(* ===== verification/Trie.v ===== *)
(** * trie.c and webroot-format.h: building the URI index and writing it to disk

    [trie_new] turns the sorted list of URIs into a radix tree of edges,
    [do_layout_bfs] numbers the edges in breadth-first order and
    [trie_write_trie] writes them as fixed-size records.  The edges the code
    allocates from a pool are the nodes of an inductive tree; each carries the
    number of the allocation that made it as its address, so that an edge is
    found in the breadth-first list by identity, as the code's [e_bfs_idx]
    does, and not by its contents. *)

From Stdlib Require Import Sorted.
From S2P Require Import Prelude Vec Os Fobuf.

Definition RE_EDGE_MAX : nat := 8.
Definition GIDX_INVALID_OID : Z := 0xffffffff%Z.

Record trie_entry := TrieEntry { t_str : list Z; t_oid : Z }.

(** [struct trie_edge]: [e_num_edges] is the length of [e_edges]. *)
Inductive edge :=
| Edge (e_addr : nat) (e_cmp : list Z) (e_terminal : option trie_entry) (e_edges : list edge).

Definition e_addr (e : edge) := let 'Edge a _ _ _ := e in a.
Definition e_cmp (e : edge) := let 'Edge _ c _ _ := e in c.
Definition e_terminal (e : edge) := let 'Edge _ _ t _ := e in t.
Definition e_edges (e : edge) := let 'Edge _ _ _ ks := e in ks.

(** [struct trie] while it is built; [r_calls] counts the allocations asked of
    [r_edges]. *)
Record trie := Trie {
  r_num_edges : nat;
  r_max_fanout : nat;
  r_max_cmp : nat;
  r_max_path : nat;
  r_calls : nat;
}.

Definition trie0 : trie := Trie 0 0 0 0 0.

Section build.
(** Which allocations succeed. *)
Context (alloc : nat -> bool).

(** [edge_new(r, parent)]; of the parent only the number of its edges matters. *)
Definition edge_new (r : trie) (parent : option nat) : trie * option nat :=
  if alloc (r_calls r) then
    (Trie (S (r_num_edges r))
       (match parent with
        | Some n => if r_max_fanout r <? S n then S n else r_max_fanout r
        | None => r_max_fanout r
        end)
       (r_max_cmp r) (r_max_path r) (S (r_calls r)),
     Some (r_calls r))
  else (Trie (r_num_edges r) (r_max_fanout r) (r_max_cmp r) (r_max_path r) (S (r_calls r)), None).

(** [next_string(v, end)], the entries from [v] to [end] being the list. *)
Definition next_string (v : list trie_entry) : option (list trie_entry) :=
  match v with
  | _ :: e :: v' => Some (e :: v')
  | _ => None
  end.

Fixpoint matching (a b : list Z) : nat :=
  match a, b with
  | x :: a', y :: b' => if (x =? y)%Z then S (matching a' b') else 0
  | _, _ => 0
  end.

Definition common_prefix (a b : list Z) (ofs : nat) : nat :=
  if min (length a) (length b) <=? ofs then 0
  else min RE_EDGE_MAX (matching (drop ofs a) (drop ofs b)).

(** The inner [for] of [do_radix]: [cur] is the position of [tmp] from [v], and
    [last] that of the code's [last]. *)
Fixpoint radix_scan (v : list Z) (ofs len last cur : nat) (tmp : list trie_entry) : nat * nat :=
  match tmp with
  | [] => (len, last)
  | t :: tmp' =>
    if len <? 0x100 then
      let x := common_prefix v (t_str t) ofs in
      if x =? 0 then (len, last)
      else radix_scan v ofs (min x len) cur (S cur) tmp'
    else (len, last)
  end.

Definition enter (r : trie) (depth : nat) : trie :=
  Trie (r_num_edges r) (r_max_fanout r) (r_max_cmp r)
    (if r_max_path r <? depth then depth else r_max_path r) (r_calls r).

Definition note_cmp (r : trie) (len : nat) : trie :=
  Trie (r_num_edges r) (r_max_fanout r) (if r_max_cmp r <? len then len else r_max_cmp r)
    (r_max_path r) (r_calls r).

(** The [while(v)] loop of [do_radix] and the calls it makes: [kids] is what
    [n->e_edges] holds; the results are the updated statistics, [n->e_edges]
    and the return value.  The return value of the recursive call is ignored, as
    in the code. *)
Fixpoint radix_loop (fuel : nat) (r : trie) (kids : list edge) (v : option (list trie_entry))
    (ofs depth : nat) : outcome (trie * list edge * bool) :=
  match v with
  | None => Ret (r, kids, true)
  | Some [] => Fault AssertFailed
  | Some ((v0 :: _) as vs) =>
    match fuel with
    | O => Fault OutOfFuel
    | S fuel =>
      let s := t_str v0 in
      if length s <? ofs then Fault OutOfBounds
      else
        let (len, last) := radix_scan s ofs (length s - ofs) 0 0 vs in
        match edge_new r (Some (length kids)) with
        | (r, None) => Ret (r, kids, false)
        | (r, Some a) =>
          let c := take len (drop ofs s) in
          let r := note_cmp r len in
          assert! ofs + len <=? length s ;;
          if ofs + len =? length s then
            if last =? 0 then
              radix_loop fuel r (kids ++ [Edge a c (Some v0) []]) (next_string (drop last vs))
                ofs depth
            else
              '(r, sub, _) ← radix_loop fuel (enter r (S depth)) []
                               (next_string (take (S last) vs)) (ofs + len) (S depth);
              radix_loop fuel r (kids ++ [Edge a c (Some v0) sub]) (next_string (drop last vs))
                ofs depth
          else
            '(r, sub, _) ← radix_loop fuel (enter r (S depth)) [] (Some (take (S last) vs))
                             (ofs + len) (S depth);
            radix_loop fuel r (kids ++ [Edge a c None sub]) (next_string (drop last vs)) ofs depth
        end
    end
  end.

● ● ● ● ●

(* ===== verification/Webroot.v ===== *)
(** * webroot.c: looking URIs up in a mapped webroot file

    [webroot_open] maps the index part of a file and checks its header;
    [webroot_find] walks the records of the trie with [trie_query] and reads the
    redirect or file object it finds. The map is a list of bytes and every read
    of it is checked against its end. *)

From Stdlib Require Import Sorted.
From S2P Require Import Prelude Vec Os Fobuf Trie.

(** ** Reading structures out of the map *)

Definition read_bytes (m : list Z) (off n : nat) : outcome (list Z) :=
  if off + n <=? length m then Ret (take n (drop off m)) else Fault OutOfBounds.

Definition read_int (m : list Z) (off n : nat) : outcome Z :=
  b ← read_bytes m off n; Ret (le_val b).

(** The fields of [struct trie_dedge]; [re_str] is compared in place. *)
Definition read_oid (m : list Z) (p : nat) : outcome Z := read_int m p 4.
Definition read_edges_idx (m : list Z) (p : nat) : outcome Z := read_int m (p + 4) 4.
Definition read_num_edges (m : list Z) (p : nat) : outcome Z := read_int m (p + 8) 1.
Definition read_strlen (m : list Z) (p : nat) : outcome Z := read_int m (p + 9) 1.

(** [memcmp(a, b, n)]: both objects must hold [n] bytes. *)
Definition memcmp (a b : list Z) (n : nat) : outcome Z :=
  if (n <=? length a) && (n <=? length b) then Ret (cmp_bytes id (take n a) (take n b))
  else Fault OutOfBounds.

● ● ● ● ●

▶ [WHAT YOU NEED TO DO]:
The required answer is the run of lines above, starting at the line with "(* ===== verification/Trie.v ===== *)" and ending at the line with "allocates from a", reproduced exactly with both ends.

▶ [SOLUTION TO THIS PROBLEM]:
(* ===== verification/Trie.v ===== *)
(** * trie.c and webroot-format.h: building the URI index and writing it to disk

    [trie_new] turns the sorted list of URIs into a radix tree of edges,
    [do_layout_bfs] numbers the edges in breadth-first order and
    [trie_write_trie] writes them as fixed-size records.  The edges the code
    allocates from a pool are the nodes of an inductive tree; each carries the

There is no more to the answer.